=== TASK STATEMENT ===
Look through the records below for the line holding "match Kind a with". Write it out exactly, with each following line through the line holding "when the namespace, the".

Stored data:
-- Opening Marker --

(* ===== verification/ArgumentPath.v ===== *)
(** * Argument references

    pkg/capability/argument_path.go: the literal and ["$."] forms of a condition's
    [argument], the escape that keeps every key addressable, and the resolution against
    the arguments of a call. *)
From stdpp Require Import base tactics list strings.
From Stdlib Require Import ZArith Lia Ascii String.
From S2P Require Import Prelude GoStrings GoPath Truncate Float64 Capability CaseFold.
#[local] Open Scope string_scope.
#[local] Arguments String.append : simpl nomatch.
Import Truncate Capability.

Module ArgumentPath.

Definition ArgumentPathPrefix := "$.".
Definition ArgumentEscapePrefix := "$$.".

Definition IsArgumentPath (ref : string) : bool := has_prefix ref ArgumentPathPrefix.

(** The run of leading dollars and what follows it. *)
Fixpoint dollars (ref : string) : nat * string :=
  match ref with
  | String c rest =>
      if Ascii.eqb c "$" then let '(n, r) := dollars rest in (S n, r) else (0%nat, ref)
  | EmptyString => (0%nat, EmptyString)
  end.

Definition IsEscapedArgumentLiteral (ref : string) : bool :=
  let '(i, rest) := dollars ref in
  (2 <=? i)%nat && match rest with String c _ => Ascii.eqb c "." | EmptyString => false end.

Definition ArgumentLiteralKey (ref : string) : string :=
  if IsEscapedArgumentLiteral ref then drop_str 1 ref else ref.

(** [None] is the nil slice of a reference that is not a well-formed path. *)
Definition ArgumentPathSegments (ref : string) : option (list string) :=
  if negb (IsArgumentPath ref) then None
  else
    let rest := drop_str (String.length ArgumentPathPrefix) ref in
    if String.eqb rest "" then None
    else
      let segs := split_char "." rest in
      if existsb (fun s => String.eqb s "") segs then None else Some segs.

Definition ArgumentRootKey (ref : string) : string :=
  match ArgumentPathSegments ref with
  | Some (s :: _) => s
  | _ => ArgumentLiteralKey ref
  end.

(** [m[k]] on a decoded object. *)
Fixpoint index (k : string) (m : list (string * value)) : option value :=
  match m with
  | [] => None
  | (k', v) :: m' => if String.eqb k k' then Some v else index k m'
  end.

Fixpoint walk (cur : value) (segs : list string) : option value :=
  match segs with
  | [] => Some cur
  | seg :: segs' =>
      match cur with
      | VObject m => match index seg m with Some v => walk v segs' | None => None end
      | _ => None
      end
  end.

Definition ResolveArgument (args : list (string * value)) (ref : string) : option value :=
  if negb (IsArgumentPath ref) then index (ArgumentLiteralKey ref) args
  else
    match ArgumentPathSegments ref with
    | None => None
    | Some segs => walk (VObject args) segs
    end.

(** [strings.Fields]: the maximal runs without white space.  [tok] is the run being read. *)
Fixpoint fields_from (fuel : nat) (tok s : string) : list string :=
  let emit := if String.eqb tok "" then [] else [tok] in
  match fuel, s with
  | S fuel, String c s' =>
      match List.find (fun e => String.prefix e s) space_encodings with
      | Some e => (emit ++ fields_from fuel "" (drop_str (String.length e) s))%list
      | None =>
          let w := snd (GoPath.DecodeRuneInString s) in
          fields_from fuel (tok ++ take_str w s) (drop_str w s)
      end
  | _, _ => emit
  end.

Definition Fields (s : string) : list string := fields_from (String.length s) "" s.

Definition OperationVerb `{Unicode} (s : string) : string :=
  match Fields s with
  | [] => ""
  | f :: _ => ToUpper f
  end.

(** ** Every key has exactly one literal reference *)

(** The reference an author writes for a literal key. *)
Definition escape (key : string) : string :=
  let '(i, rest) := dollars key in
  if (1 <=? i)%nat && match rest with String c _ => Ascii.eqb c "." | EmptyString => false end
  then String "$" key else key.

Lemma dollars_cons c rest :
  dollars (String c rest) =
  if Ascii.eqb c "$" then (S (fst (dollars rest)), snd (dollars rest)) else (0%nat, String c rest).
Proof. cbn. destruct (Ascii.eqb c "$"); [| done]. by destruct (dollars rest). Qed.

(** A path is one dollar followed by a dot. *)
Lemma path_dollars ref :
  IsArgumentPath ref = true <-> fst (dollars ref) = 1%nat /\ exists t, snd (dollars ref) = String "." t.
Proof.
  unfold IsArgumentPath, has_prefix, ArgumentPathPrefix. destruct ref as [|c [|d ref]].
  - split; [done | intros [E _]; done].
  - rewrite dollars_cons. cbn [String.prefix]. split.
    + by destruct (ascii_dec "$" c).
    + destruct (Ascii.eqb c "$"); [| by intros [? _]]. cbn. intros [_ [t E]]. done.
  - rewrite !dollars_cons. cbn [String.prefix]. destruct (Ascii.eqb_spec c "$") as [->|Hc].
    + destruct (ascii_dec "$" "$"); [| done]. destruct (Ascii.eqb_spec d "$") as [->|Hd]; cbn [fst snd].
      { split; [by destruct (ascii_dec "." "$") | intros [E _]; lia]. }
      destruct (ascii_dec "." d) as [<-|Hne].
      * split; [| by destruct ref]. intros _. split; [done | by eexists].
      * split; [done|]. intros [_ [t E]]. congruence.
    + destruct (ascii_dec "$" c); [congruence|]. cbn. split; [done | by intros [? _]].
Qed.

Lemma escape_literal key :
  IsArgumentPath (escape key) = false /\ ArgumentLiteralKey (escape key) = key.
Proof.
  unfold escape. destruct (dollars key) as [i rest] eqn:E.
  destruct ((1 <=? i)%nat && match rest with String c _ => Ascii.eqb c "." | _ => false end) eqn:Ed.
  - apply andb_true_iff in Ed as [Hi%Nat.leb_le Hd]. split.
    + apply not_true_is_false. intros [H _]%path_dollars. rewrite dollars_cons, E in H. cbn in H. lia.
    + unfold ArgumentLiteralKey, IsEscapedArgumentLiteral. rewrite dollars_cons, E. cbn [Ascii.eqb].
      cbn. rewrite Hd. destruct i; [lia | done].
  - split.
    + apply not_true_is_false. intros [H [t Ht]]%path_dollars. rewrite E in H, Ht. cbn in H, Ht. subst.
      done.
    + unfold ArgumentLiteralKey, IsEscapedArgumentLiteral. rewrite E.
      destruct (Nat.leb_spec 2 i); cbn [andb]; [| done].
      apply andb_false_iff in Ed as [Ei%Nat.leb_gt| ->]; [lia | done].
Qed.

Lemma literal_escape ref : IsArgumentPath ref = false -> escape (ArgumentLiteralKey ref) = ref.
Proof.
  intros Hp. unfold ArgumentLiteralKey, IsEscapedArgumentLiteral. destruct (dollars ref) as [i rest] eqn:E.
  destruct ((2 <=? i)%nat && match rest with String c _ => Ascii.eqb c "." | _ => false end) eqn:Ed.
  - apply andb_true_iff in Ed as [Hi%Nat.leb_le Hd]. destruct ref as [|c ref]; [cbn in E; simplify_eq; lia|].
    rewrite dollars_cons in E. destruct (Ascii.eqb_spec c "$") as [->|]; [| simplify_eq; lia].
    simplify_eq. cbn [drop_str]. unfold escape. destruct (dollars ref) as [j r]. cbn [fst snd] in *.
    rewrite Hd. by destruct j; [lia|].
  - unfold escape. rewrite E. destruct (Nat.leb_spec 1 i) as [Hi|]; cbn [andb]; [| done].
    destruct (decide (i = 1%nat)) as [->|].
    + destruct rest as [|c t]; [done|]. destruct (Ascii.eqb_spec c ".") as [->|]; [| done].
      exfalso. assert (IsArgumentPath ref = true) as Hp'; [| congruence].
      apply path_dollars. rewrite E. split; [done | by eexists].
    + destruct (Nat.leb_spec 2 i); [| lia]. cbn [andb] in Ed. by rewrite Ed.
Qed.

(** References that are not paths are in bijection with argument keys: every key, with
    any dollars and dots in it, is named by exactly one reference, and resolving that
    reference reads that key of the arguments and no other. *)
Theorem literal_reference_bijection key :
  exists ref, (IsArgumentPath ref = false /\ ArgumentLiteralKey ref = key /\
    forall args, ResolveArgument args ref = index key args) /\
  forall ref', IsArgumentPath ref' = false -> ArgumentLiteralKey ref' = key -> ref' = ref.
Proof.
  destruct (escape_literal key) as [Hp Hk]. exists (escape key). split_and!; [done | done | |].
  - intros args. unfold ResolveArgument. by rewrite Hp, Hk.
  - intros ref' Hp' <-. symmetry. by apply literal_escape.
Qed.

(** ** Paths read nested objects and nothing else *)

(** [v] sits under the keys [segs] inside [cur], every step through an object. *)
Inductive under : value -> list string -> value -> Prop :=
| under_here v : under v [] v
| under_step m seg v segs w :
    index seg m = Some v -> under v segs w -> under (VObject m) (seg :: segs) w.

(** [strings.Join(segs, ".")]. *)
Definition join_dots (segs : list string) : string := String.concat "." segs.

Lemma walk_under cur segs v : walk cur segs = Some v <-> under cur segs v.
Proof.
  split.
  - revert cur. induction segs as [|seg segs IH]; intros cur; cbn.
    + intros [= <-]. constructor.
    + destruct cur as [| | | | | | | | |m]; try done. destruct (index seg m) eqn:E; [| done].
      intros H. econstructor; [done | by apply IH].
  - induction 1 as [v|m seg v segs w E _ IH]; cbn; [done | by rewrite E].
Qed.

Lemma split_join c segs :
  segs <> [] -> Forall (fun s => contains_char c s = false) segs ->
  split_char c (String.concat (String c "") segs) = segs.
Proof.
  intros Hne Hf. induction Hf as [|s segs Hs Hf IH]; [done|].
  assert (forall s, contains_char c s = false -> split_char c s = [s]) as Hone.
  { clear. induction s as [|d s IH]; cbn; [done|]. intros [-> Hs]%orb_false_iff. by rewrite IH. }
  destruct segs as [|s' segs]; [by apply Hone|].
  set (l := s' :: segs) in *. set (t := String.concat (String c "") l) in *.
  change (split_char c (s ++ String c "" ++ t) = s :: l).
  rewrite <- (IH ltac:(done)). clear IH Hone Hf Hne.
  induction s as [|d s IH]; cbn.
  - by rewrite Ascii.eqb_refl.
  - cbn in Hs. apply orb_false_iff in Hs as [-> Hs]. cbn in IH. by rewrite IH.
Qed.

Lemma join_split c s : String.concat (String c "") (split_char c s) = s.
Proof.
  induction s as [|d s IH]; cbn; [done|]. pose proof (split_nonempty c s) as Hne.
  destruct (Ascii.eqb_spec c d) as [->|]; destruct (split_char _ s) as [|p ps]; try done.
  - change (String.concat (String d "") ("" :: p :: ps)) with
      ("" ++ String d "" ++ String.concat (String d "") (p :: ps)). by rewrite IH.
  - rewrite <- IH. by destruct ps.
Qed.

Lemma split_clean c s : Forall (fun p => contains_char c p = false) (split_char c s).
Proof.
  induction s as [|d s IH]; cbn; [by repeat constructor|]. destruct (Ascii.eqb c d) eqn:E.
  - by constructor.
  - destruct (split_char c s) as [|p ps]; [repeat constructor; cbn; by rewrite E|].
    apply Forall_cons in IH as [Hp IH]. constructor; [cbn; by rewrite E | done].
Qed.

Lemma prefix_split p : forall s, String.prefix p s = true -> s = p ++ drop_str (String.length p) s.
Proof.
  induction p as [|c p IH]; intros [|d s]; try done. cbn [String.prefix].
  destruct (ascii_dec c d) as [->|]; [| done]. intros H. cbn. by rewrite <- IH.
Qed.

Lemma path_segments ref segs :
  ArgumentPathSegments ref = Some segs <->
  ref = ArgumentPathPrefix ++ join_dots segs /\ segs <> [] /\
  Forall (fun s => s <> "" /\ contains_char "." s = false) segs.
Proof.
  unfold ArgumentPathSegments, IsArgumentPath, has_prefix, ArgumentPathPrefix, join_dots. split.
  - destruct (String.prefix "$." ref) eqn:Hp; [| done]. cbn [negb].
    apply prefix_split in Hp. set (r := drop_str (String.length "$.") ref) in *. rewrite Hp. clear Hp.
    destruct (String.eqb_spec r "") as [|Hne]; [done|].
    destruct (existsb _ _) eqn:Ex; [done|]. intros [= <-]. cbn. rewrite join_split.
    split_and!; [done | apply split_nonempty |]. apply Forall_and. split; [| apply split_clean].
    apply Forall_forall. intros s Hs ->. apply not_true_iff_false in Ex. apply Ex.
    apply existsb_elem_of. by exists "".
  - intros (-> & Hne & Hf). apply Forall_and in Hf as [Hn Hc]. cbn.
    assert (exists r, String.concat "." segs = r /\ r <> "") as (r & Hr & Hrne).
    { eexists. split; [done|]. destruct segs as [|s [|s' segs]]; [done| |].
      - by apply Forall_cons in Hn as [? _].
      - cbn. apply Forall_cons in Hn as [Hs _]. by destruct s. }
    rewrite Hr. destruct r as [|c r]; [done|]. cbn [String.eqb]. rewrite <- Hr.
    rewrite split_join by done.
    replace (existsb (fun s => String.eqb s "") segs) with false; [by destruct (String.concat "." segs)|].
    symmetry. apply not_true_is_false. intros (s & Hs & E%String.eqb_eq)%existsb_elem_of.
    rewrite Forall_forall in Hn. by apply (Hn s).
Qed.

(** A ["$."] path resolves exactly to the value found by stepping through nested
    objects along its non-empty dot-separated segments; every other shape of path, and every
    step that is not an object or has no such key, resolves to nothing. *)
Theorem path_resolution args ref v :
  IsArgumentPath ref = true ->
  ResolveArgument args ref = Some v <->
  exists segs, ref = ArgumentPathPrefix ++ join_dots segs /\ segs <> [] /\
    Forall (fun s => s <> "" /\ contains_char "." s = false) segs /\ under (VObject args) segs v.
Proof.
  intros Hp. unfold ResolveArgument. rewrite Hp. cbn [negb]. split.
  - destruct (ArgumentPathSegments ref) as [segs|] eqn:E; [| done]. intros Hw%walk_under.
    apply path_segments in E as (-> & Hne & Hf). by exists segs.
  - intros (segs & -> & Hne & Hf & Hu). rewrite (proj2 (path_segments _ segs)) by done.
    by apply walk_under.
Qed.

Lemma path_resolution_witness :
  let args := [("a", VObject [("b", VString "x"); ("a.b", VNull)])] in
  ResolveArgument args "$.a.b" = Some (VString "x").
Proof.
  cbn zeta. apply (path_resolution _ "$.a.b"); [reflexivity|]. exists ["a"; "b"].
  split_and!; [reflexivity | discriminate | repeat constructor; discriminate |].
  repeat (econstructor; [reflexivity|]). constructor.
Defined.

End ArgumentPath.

-- Closing Marker --
-- Opening Marker --

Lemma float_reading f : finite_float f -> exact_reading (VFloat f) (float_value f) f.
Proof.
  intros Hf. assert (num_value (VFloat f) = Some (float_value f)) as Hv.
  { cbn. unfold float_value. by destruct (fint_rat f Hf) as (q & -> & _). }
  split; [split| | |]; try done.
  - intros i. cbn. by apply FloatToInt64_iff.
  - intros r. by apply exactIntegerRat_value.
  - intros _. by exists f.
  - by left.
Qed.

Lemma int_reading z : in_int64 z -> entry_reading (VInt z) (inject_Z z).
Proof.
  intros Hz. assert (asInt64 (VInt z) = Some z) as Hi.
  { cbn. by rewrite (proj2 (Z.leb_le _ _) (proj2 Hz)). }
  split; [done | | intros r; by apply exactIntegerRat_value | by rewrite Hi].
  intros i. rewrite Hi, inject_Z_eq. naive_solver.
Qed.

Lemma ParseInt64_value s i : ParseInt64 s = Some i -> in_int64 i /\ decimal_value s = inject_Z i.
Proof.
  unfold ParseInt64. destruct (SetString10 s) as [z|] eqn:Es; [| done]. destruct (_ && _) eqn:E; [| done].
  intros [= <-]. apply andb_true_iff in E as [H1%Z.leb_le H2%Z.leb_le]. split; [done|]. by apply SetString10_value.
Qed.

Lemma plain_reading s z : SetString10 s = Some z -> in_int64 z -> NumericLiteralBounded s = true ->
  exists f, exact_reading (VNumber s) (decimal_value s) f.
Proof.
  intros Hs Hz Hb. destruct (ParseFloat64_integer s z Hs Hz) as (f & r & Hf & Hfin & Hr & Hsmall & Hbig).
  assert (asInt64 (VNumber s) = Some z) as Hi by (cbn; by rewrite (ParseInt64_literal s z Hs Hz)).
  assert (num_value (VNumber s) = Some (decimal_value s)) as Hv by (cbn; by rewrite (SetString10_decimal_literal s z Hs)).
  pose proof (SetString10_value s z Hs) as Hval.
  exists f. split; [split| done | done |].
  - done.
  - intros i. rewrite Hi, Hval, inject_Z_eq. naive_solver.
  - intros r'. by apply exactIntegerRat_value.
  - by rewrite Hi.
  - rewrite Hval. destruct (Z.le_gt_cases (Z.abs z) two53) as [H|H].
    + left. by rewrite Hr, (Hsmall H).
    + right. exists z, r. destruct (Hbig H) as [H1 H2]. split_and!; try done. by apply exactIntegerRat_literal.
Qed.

-- Closing Marker --
-- Opening Marker --

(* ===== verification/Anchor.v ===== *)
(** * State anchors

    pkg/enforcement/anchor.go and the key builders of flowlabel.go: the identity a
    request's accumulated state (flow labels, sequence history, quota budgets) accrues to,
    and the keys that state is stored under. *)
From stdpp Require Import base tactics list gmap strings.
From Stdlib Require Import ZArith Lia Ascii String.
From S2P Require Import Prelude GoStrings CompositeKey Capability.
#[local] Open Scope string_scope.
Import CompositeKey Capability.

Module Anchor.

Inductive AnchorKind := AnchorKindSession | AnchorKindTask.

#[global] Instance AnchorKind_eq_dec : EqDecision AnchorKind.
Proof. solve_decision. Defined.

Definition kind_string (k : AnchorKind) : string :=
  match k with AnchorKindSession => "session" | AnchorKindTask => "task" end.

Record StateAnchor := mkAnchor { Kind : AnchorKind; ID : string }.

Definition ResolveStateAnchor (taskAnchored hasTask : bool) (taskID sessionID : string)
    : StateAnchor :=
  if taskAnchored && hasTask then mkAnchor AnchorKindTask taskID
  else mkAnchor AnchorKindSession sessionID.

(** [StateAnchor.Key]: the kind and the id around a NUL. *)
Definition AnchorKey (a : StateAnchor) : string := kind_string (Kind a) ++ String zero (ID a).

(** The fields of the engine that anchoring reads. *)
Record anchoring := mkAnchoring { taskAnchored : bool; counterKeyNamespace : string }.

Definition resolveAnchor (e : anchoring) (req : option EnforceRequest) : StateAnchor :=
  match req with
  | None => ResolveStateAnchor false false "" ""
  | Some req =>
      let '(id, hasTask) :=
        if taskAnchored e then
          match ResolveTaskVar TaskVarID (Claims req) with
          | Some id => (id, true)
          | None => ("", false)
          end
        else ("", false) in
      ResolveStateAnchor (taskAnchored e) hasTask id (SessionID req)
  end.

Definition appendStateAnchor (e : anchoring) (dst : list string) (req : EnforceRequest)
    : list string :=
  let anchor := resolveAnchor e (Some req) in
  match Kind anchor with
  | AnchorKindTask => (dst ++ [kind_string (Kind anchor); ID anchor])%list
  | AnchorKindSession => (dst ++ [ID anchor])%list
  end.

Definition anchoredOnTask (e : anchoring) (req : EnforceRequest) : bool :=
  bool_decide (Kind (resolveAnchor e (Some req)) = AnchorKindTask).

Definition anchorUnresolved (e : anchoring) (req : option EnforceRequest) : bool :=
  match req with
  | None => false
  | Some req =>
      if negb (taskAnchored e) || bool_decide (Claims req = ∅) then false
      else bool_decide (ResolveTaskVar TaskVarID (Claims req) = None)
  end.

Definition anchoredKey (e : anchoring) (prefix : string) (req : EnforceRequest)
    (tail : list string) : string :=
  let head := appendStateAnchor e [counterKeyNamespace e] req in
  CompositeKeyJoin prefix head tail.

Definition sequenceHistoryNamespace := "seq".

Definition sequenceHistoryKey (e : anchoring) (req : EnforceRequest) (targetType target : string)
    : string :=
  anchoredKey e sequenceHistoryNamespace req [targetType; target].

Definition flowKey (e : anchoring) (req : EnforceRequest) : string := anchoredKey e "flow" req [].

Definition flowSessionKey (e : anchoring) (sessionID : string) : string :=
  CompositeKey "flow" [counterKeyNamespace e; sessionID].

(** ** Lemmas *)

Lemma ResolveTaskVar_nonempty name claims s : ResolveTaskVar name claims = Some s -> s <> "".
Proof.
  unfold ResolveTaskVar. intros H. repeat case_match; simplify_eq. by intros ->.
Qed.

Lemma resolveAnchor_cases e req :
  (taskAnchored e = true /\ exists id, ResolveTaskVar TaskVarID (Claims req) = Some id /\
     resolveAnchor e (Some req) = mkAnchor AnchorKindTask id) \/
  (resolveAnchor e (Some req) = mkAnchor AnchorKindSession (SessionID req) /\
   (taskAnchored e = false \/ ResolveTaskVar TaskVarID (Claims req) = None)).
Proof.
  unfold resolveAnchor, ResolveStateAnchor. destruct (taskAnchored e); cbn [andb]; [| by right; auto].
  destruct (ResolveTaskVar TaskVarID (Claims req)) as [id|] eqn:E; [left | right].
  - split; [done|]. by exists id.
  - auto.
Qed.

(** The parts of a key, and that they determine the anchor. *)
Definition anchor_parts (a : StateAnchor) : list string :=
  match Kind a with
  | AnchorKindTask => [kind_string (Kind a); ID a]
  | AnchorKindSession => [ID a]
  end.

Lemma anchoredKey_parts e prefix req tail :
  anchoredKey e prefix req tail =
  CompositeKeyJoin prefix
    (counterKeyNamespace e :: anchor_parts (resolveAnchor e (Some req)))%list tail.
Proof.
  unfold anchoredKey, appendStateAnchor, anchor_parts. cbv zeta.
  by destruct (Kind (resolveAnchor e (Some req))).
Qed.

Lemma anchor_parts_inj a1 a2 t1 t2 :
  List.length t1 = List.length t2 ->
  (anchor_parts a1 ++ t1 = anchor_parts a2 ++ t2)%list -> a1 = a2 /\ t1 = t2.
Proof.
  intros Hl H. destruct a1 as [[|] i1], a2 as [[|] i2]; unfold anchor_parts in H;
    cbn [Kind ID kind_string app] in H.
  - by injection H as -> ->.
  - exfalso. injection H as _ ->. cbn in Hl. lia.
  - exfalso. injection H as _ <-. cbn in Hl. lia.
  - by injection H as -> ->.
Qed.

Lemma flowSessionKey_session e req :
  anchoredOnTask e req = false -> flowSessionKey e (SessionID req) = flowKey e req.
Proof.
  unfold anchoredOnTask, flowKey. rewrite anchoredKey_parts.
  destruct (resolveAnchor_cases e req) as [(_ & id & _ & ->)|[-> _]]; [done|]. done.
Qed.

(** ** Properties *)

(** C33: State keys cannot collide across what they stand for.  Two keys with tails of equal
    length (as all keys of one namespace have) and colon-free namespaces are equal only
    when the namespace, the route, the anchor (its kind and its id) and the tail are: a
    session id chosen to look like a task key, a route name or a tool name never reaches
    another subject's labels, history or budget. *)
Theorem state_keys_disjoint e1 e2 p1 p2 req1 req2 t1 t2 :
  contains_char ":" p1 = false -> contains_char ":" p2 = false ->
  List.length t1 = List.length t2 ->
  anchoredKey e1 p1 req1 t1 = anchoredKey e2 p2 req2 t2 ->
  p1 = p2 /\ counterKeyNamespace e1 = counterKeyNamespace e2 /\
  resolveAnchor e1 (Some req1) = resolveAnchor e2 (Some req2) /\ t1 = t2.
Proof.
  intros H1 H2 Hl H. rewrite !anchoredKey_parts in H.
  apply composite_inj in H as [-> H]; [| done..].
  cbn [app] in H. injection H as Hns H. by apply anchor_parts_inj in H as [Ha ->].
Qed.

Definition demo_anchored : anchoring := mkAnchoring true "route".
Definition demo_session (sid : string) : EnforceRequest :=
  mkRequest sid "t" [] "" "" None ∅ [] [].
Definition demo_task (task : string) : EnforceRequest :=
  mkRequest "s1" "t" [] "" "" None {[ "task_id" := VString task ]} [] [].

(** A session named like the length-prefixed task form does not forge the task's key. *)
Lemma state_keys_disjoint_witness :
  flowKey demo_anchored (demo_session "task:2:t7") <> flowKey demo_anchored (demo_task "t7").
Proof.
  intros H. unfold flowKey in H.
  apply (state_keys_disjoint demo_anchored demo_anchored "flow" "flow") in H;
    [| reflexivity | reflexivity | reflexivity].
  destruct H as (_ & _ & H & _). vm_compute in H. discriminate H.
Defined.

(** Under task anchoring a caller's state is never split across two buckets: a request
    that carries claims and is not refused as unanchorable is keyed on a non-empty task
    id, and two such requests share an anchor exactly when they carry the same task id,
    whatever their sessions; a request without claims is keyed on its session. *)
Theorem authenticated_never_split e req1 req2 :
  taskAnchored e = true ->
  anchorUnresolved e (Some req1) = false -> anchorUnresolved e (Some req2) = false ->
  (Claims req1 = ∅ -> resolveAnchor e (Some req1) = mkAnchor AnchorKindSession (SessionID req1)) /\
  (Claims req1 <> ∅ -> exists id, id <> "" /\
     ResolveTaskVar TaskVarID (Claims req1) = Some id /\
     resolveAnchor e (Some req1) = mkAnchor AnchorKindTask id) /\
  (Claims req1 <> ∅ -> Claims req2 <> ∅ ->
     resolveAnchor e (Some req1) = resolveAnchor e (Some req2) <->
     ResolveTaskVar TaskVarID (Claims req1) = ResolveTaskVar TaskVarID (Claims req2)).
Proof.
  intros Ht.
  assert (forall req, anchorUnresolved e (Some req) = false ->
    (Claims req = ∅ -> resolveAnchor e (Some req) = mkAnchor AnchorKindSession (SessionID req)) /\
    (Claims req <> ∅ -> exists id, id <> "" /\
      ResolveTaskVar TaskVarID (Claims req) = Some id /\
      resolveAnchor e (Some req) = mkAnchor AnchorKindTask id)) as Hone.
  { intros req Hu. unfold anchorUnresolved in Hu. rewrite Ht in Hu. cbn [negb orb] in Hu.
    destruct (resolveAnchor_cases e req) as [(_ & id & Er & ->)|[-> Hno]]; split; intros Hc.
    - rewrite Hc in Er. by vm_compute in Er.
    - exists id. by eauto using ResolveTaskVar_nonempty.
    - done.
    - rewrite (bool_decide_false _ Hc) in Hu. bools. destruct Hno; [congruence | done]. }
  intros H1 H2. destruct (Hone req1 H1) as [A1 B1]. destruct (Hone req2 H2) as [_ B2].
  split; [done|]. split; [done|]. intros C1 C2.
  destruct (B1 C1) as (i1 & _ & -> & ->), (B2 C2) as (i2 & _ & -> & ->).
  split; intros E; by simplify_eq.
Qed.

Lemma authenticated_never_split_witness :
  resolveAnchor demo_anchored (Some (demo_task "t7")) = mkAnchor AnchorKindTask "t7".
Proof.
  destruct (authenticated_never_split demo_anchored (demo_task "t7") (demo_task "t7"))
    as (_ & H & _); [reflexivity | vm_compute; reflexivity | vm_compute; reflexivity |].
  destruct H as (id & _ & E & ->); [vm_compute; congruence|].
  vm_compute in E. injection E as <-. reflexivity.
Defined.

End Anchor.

-- Closing Marker --

=== FINAL ANSWER ===
  match Kind a with
  | AnchorKindTask => [kind_string (Kind a); ID a]
  | AnchorKindSession => [ID a]
  end.

Lemma anchoredKey_parts e prefix req tail :
  anchoredKey e prefix req tail =
  CompositeKeyJoin prefix
    (counterKeyNamespace e :: anchor_parts (resolveAnchor e (Some req)))%list tail.
Proof.
  unfold anchoredKey, appendStateAnchor, anchor_parts. cbv zeta.
  by destruct (Kind (resolveAnchor e (Some req))).
Qed.

Lemma anchor_parts_inj a1 a2 t1 t2 :
  List.length t1 = List.length t2 ->
  (anchor_parts a1 ++ t1 = anchor_parts a2 ++ t2)%list -> a1 = a2 /\ t1 = t2.
Proof.
  intros Hl H. destruct a1 as [[|] i1], a2 as [[|] i2]; unfold anchor_parts in H;
    cbn [Kind ID kind_string app] in H.
  - by injection H as -> ->.
  - exfalso. injection H as _ ->. cbn in Hl. lia.
  - exfalso. injection H as _ <-. cbn in Hl. lia.
  - by injection H as -> ->.
Qed.

Lemma flowSessionKey_session e req :
  anchoredOnTask e req = false -> flowSessionKey e (SessionID req) = flowKey e req.
Proof.
  unfold anchoredOnTask, flowKey. rewrite anchoredKey_parts.
  destruct (resolveAnchor_cases e req) as [(_ & id & _ & ->)|[-> _]]; [done|]. done.
Qed.

(** ** Properties *)

(** C33: State keys cannot collide across what they stand for.  Two keys with tails of equal
    length (as all keys of one namespace have) and colon-free namespaces are equal only
    when the namespace, the route, the anchor (its kind and its id) and the tail are: a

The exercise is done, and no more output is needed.